Data in this exercise
—————

(* ===== verification/Memory.v ===== *)
(** The C++ heap seen by [Linked_List]: nodes ([struct Node], main.h lines
    11-17) stored at locations of a [gmap], [new Node(val)] through an
    allocator interface, [delete], and loads and stores through possibly
    null or dangling pointers.  Then the list-segment predicate [lseg] that
    relates a chain of [next] pointers to the list of its cells, and the
    frame condition [heap_frame] stating which locations an operation may
    allocate, release or must leave untouched. *)

From S2P Require Import Prelude.

(** ** Pointers and nodes *)

Definition loc := positive.

(** [Node*]: [None] is [nullptr]. *)
Abbreviation ptr := (option loc).

(** [struct Node { int data; Node* next; }] *)
Record Node := mkNode { data : Z; next : ptr }.

#[global] Instance Node_eq_dec : EqDecision Node.
Proof. solve_decision. Defined.

(** [Node(int val) : data(val), next(nullptr) {}] *)
Definition Node_ctor (val : Z) : Node := mkNode val None.

Abbreviation heap := (gmap loc Node).

(** ** The allocator interface

    [new] may return any location that is not currently allocated: the
    theorems of the list hold for every allocator with this law. *)
Class Allocator := {
  alloc : heap → loc;
  alloc_fresh h : h !! alloc h = None
}.

(** One allocator: the least location above the allocated ones. *)
#[export] Program Instance fresh_allocator : Allocator := {| alloc h := fresh (dom h) |}.
Next Obligation. intros h. apply not_elem_of_dom, is_fresh. Qed.

Section Heap.
Context `{!Allocator}.

(** [new Node(val)]: a fresh location holding [Node_ctor val]. *)
Definition new_node (h : heap) (val : Z) : heap * loc :=
  let l := alloc h in (<[l := Node_ctor val]> h, l).

(** [*p]: undefined on [nullptr] or on a location that is not allocated. *)
Definition load (h : heap) (p : ptr) : outcome Node :=
  match p with None => Undef | Some l => of_option (h !! l) end.

(** [p->next = q]. *)
Definition store_next (h : heap) (p q : ptr) : outcome heap :=
  match p with
  | None => Undef
  | Some l => match h !! l with
              | Some n => Ret (<[l := mkNode (data n) q]> h)
              | None => Undef
              end
  end.

(** [delete p]: no effect on [nullptr], undefined on a location that is
    not allocated (a double free). *)
Definition delete_node (h : heap) (p : ptr) : outcome heap :=
  match p with
  | None => Ret h
  | Some l => match h !! l with Some _ => Ret (delete l h) | None => Undef end
  end.

End Heap.

(** The heap primitives are used through their lemmas below. *)
Arguments load : simpl never.
Arguments store_next : simpl never.
Arguments delete_node : simpl never.

(** ** Chains of nodes *)

(** A cell is the location of a node and its payload. *)
Abbreviation cell := (loc * Z)%type.

(** [lseg h p q cs]: following [next] from [p] visits the cells [cs] and
    arrives at [q]. *)
Fixpoint lseg (h : heap) (p q : ptr) (cs : list cell) : Prop :=
  match cs with
  | [] => p = q
  | (l, x) :: cs' => p = Some l ∧ ∃ nx, h !! l = Some (mkNode x nx) ∧ lseg h nx q cs'
  end.

#[global] Instance lseg_dec h p q cs : Decision (lseg h p q cs).
Proof.
  revert p. induction cs as [|[l x] cs IH]; intros p; simpl; [apply _|].
  destruct (h !! l) as [[d nx]|] eqn:E.
  - destruct (decide (p = Some l ∧ d = x ∧ lseg h nx q cs)) as [Hy|Hn].
    + left. destruct Hy as (? & -> & ?). eauto.
    + right. intros (? & nx' & Hl & ?). simplify_eq. naive_solver.
  - right. intros (_ & nx' & Hl & _). congruence.
Defined.

(** The pointer to the first cell of [cs], or [q] when [cs] is empty. *)
Definition hd_ptr (cs : list cell) (q : ptr) : ptr :=
  match cs with [] => q | (l, _) :: _ => Some l end.

(** The pointer to the last cell of [cs], [nullptr] when empty. *)
Definition last_ptr (cs : list cell) : ptr := fst <$> last cs.

(** The bound given to the [while] loops that follow [next] pointers: the
    number of allocated nodes.  A walk along an acyclic chain visits each
    node at most once, so it never needs more. *)
Definition loop_fuel (h : heap) : nat := size h.

(** The locations of the cells, in order. *)
Definition locs (cs : list cell) : list loc := fst <$> cs.

(** The set of locations of the cells. *)
Definition fp (cs : list cell) : gset loc := list_to_set (locs cs).

(** ** The frame of an operation

    From [h] owning the cells [F] to [h'] owning [F']: locations outside
    both are untouched, locations dropped are released, locations added
    were not allocated before. *)
Definition heap_frame (h h' : heap) (F F' : gset loc) : Prop :=
  (∀ l, l ∉ F → l ∉ F' → h' !! l = h !! l) ∧
  (∀ l, l ∈ F → l ∉ F' → h' !! l = None) ∧
  (∀ l, l ∉ F → l ∈ F' → h !! l = None).

(** ** Lemmas on heap operations *)

Section HeapLemmas.
Context `{!Allocator}.

Lemma load_Some h l n : h !! l = Some n → load h (Some l) = Ret n.
Proof. intros E. unfold load. by rewrite E. Qed.

Lemma store_next_Some h l n q :
  h !! l = Some n → store_next h (Some l) q = Ret (<[l := mkNode (data n) q]> h).
Proof. intros E. unfold store_next. by rewrite E. Qed.

Lemma delete_node_Some h l n : h !! l = Some n → delete_node h (Some l) = Ret (delete l h).
Proof. intros E. unfold delete_node. by rewrite E. Qed.

Lemma new_node_fresh h v : h !! (new_node h v).2 = None.
Proof. apply alloc_fresh. Qed.

End HeapLemmas.

(** ** Lemmas on segments *)

Lemma locs_nil : locs [] = [].
Proof. reflexivity. Qed.

Lemma locs_cons c cs : locs (c :: cs) = c.1 :: locs cs.
Proof. reflexivity. Qed.

Lemma locs_app cs1 cs2 : locs (cs1 ++ cs2) = locs cs1 ++ locs cs2.
Proof. apply fmap_app. Qed.

Lemma length_locs cs : length (locs cs) = length cs.
Proof. apply length_fmap. Qed.

Arguments locs : simpl never.
#[global] Typeclasses Opaque locs.
#[export] Hint Rewrite locs_nil locs_cons locs_app : cxx_rw.

Lemma fp_cons l x cs : fp ((l, x) :: cs) = {[l]} ∪ fp cs.
Proof. reflexivity. Qed.

Lemma fp_app cs1 cs2 : fp (cs1 ++ cs2) = fp cs1 ∪ fp cs2.
Proof. unfold fp. by rewrite locs_app, list_to_set_app_L. Qed.

Lemma fp_nil : fp [] = ∅.
Proof. reflexivity. Qed.

#[export] Hint Rewrite fp_nil fp_cons fp_app : cxx_rw.

(** Equalities and memberships of footprints. *)
Ltac fp_solver := autorewrite with cxx_rw in *; set_solver.

(** Push [locs] through list constructors (and, for [cells_simpl], the
    payload projection too). *)
Ltac locs_simpl := rewrite ?locs_app, ?locs_cons, ?locs_nil in *; cbn [fst] in *.
Ltac cells_simpl := rewrite ?locs_app, ?locs_cons, ?locs_nil, ?fmap_app, ?fmap_cons in *; cbn [fst snd] in *.

Lemma elem_of_fp l cs : l ∈ fp cs ↔ l ∈ (locs cs).
Proof. unfold fp. by rewrite elem_of_list_to_set. Qed.

Lemma last_ptr_cons c cs :
  last_ptr (c :: cs) = match last_ptr cs with None => Some c.1 | t => t end.
Proof.
  unfold last_ptr. destruct cs as [|c' cs]; [done|]. simpl.
  destruct (fst <$> last (c' :: cs)) eqn:E; [done|].
  by apply fmap_None, last_None in E.
Qed.

Lemma last_ptr_snoc cs c : last_ptr (cs ++ [c]) = Some c.1.
Proof. unfold last_ptr. by rewrite last_snoc. Qed.

Lemma last_ptr_app cs1 cs2 : cs2 ≠ [] → last_ptr (cs1 ++ cs2) = last_ptr cs2.
Proof.
  intros Hne. destruct (exists_last Hne) as (cs0 & c & ->).
  by rewrite app_assoc, !last_ptr_snoc.
Qed.

Lemma last_ptr_None cs : last_ptr cs = None ↔ cs = [].
Proof.
  split; [|by intros ->]. intros H. destruct cs as [|c cs] using rev_ind; [done|].
  by rewrite last_ptr_snoc in H.
Qed.

Lemma last_ptr_mid cs1 c cs2 : cs2 ≠ [] → last_ptr (cs1 ++ c :: cs2) = last_ptr cs2.
Proof.
  intros Hne. rewrite last_ptr_app, last_ptr_cons by done.
  destruct (last_ptr cs2) eqn:E; [done|]. by apply last_ptr_None in E.
Qed.

Lemma last_ptr_in cs l : last_ptr cs = Some l → l ∈ (locs cs).
Proof.
  destruct cs as [|c cs] using rev_ind; [done|]. rewrite last_ptr_snoc. intros [= <-].
  rewrite locs_app. apply elem_of_app. right. left.
Qed.


#[global] Instance set_unfold_elem_of_fp l cs : SetUnfoldElemOf l (fp cs) (l ∈ locs cs).
Proof. constructor. apply elem_of_fp. Qed.

Lemma lseg_nil h p q : lseg h p q [] ↔ p = q.
Proof. reflexivity. Qed.

Lemma lseg_cons h p q l x cs :
  lseg h p q ((l, x) :: cs) ↔ p = Some l ∧ ∃ nx, h !! l = Some (mkNode x nx) ∧ lseg h nx q cs.
Proof. reflexivity. Qed.

Lemma lseg_app h p q cs1 cs2 :
  lseg h p q (cs1 ++ cs2) ↔ ∃ m, lseg h p m cs1 ∧ lseg h m q cs2.
Proof.
  revert p. induction cs1 as [|[l x] cs1 IH]; intros p; simpl.
  - split; [eauto | by intros (m & -> & ?)].
  - setoid_rewrite IH. naive_solver.
Qed.

Lemma lseg_hd h p q cs : lseg h p q cs → p = hd_ptr cs q.
Proof. destruct cs as [|[l x] cs]; simpl; naive_solver. Qed.

Lemma lseg_snoc h p q cs l x :
  lseg h p q (cs ++ [(l, x)]) ↔ lseg h p (Some l) cs ∧ ∃ n, h !! l = Some (mkNode x n) ∧ n = q.
Proof. rewrite lseg_app. simpl. naive_solver. Qed.

Lemma hd_ptr_in cs q : cs ≠ [] → ∃ l, hd_ptr cs q = Some l ∧ l ∈ (locs cs).
Proof. destruct cs as [|[l x] cs]; [done|]. intros _. exists l. split; [done | left]. Qed.

(** Each cell of a segment is a node holding the cell's payload. *)
Lemma lseg_cell h p q cs l x : lseg h p q cs → (l, x) ∈ cs → ∃ nx, h !! l = Some (mkNode x nx).
Proof.
  revert p. induction cs as [|[l' x'] cs IH]; intros p; simpl; [by intros _ ?%elem_of_nil|].
  intros (-> & nx & Hl & Hs). rewrite elem_of_cons. intros [[= -> ->]|?]; eauto.
Qed.

(** Two heaps holding the same segment agree on its cells, [next] fields
    included. *)
Lemma lseg_agree h h' p q cs l : lseg h p q cs → lseg h' p q cs → l ∈ fp cs → h' !! l = h !! l.
Proof.
  rewrite elem_of_fp. revert p. induction cs as [|[l' x] cs IH]; intros p; simpl.
  - rewrite locs_nil. by intros _ _ ?%elem_of_nil.
  - intros (-> & nx & Hl & Hs) (_ & nx' & Hl' & Hs'). locs_simpl. rewrite elem_of_cons.
    assert (nx' = nx) as -> by by rewrite (lseg_hd _ _ _ _ Hs), (lseg_hd _ _ _ _ Hs').
    intros [->|Hin]; [congruence | by eapply IH].
Qed.

(** A segment and a frame that leaves the rest of the heap alone determine
    the heap. *)
Lemma heap_frame_same h h' p q cs : lseg h p q cs → lseg h' p q cs → heap_frame h h' (fp cs) (fp cs) → h' = h.
Proof.
  intros Hs Hs' (Hout & _ & _). apply map_eq. intros l.
  destruct (decide (l ∈ fp cs)); [by eapply lseg_agree | by apply Hout].
Qed.

(** Every cell of a segment is allocated. *)
Lemma lseg_alloc h p q cs l : lseg h p q cs → l ∈ (locs cs) → is_Some (h !! l).
Proof.
  revert p. induction cs as [|[l' x] cs IH]; intros p; simpl; [by intros _ ?%elem_of_nil|].
  intros (-> & nx & Hl & Hs). rewrite locs_cons, elem_of_cons. intros [->|?]; eauto.
Qed.

Lemma lseg_fp_dom h p q cs : lseg h p q cs → fp cs ⊆ dom h.
Proof. intros Hs l Hl. apply elem_of_dom. eapply lseg_alloc; [done | by apply elem_of_fp]. Qed.

(** A segment only depends on the heap at its own cells. *)
Lemma lseg_frame h h' p q cs :
  (∀ l, l ∈ (locs cs) → h' !! l = h !! l) → lseg h p q cs → lseg h' p q cs.
Proof.
  revert p. induction cs as [|[l x] cs IH]; intros p Heq; simpl; [done|].
  intros (-> & nx & Hl & Hs). split; [done|]. exists nx. split.
  - rewrite Heq; [done | left].
  - apply IH; [|done]. intros l' ?. apply Heq. by right.
Qed.

Lemma lseg_insert_notin h p q cs l n :
  l ∉ (locs cs) → lseg h p q cs → lseg (<[l := n]> h) p q cs.
Proof.
  intros Hl. apply lseg_frame. intros l' ?. rewrite lookup_insert_ne; [done|].
  intros ->. contradiction.
Qed.

Lemma lseg_delete_notin h p q cs l :
  l ∉ (locs cs) → lseg h p q cs → lseg (delete l h) p q cs.
Proof.
  intros Hl. apply lseg_frame. intros l' ?. rewrite lookup_delete_ne; [done|].
  intros ->. contradiction.
Qed.

(** A location that is not allocated is not a cell. *)
Lemma lseg_fresh h p q cs l : lseg h p q cs → h !! l = None → l ∉ (locs cs).
Proof. intros Hs Hn Hin. destruct (lseg_alloc _ _ _ _ _ Hs Hin). congruence. Qed.

(** A chain of distinct cells is no longer than the heap is large. *)
Lemma lseg_length_le h p q cs : lseg h p q cs → NoDup (locs cs) → length cs ≤ loop_fuel h.
Proof.
  intros Hs Hnd. unfold loop_fuel. rewrite <- size_dom, <- (length_locs cs), <- (size_list_to_set (C := gset loc) _ Hnd).
  apply subseteq_size. intros l Hl. apply elem_of_list_to_set in Hl.
  apply elem_of_dom. eapply lseg_alloc; eauto.
Qed.

(** ** Lemmas on frames *)

Lemma heap_frame_refl h F : heap_frame h h F F.
Proof. repeat split; intros; set_solver. Qed.

Lemma heap_frame_trans h1 h2 h3 F1 F2 F3 :
  heap_frame h1 h2 F1 F2 → heap_frame h2 h3 F2 F3 → heap_frame h1 h3 F1 F3.
Proof.
  intros (A1 & B1 & C1) (A2 & B2 & C2).
  split; [|split]; intros l Hl1 Hl3; destruct (decide (l ∈ F2)) as [Hl2|Hl2].
  - rewrite B2, C1; auto.
  - rewrite A2, A1; auto.
  - auto.
  - rewrite A2; auto.
  - auto.
  - rewrite <- A1; auto.
Qed.

(** Allocating a fresh node adds it to the owned cells. *)
Lemma heap_frame_alloc h l n F F' :
  h !! l = None → F' = {[l]} ∪ F → heap_frame h (<[l := n]> h) F F'.
Proof.
  intros Hl ->. split; [|split]; intros l' ? ?.
  - rewrite lookup_insert_ne; set_solver.
  - set_solver.
  - assert (l' = l) as -> by set_solver. done.
Qed.

(** Writing an owned node keeps the owned cells. *)
Lemma heap_frame_update h l n F : l ∈ F → heap_frame h (<[l := n]> h) F F.
Proof.
  intros Hl. split; [|split]; intros l' ? ?; [|set_solver..].
  rewrite lookup_insert_ne; set_solver.
Qed.

Lemma heap_frame_update_eq h l n F F' : l ∈ F → F' = F → heap_frame h (<[l := n]> h) F F'.
Proof. intros ? ->. by apply heap_frame_update. Qed.

(** Deleting an owned node releases it. *)
Lemma heap_frame_free h l F F' :
  l ∉ F' → F = {[l]} ∪ F' → heap_frame h (delete l h) F F'.
Proof.
  intros Hl ->. split; [|split]; intros l' ? ?.
  - rewrite lookup_delete_ne; set_solver.
  - assert (l' = l) as -> by set_solver. apply lookup_delete_eq.
  - set_solver.
Qed.

(** Outside the owned cells, the allocated locations are the same. *)
Lemma heap_frame_dom h h' F F' : heap_frame h h' F F' → dom h' ∖ F' = dom h ∖ F.
Proof.
  intros (A & B & C). apply set_eq. intros l. rewrite !elem_of_difference, !elem_of_dom.
  destruct (decide (l ∈ F)), (decide (l ∈ F')).
  - naive_solver.
  - rewrite B by done. split; [intros [[? ?] _]; discriminate | naive_solver].
  - rewrite C by done. split; [naive_solver | intros [[? ?] _]; discriminate].
  - rewrite A; naive_solver.
Qed.

(** No leak: a heap that holds exactly the owned cells still does. *)
Lemma heap_frame_owned h h' F F' :
  heap_frame h h' F F' → dom h = F → F' ⊆ dom h' → dom h' = F'.
Proof.
  intros Hf Hd Hsub. pose proof (heap_frame_dom _ _ _ _ Hf) as E.
  rewrite Hd, difference_diag_L in E. apply set_eq. intros l. split; [|set_solver].
  intros Hl. destruct (decide (l ∈ F')); [done|].
  assert (l ∈ dom h' ∖ F') by set_solver. rewrite E in H. set_solver.
Qed.

(** An operation framed on [F] leaves alone every location of a set [G]
    disjoint from [F] that was allocated: such a location keeps its node
    and is not among the operation's new cells [F']. *)
Lemma heap_frame_other h h' F F' G :
  heap_frame h h' F F' → F ## G → G ⊆ dom h → F' ## G ∧ ∀ l, l ∈ G → h' !! l = h !! l.
Proof.
  intros (Hsame & _ & Hnew) Hdis Hsub.
  assert (HF' : ∀ l, l ∈ G → l ∉ F').
  { intros l Hl Hl'. assert (Hd : l ∈ dom h) by set_solver.
    apply elem_of_dom in Hd as [n Hn]. rewrite Hnew in Hn by set_solver. discriminate. }
  split; [intros l ??; by eapply HF'|]. intros l Hl. apply Hsame; [set_solver | by apply HF'].
Qed.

—————

What this task involves
From the records above, copy only the lines starting with the line that holds "n]> h) p q cs." and going on through the line that holds "(** Allocating a", exactly as written.

Response to the task
  l ∉ (locs cs) → lseg h p q cs → lseg (<[l := n]> h) p q cs.
Proof.
  intros Hl. apply lseg_frame. intros l' ?. rewrite lookup_insert_ne; [done|].
  intros ->. contradiction.
Qed.

Lemma lseg_delete_notin h p q cs l :
  l ∉ (locs cs) → lseg h p q cs → lseg (delete l h) p q cs.
Proof.
  intros Hl. apply lseg_frame. intros l' ?. rewrite lookup_delete_ne; [done|].
  intros ->. contradiction.
Qed.

(** A location that is not allocated is not a cell. *)
Lemma lseg_fresh h p q cs l : lseg h p q cs → h !! l = None → l ∉ (locs cs).
Proof. intros Hs Hn Hin. destruct (lseg_alloc _ _ _ _ _ Hs Hin). congruence. Qed.

(** A chain of distinct cells is no longer than the heap is large. *)
Lemma lseg_length_le h p q cs : lseg h p q cs → NoDup (locs cs) → length cs ≤ loop_fuel h.
Proof.
  intros Hs Hnd. unfold loop_fuel. rewrite <- size_dom, <- (length_locs cs), <- (size_list_to_set (C := gset loc) _ Hnd).
  apply subseteq_size. intros l Hl. apply elem_of_list_to_set in Hl.
  apply elem_of_dom. eapply lseg_alloc; eauto.
Qed.

(** ** Lemmas on frames *)

Lemma heap_frame_refl h F : heap_frame h h F F.
Proof. repeat split; intros; set_solver. Qed.

Lemma heap_frame_trans h1 h2 h3 F1 F2 F3 :
  heap_frame h1 h2 F1 F2 → heap_frame h2 h3 F2 F3 → heap_frame h1 h3 F1 F3.
Proof.
  intros (A1 & B1 & C1) (A2 & B2 & C2).
  split; [|split]; intros l Hl1 Hl3; destruct (decide (l ∈ F2)) as [Hl2|Hl2].
  - rewrite B2, C1; auto.
  - rewrite A2, A1; auto.
  - auto.
  - rewrite A2; auto.
  - auto.
  - rewrite <- A1; auto.
Qed.

(** Allocating a fresh node adds it to the owned cells. *)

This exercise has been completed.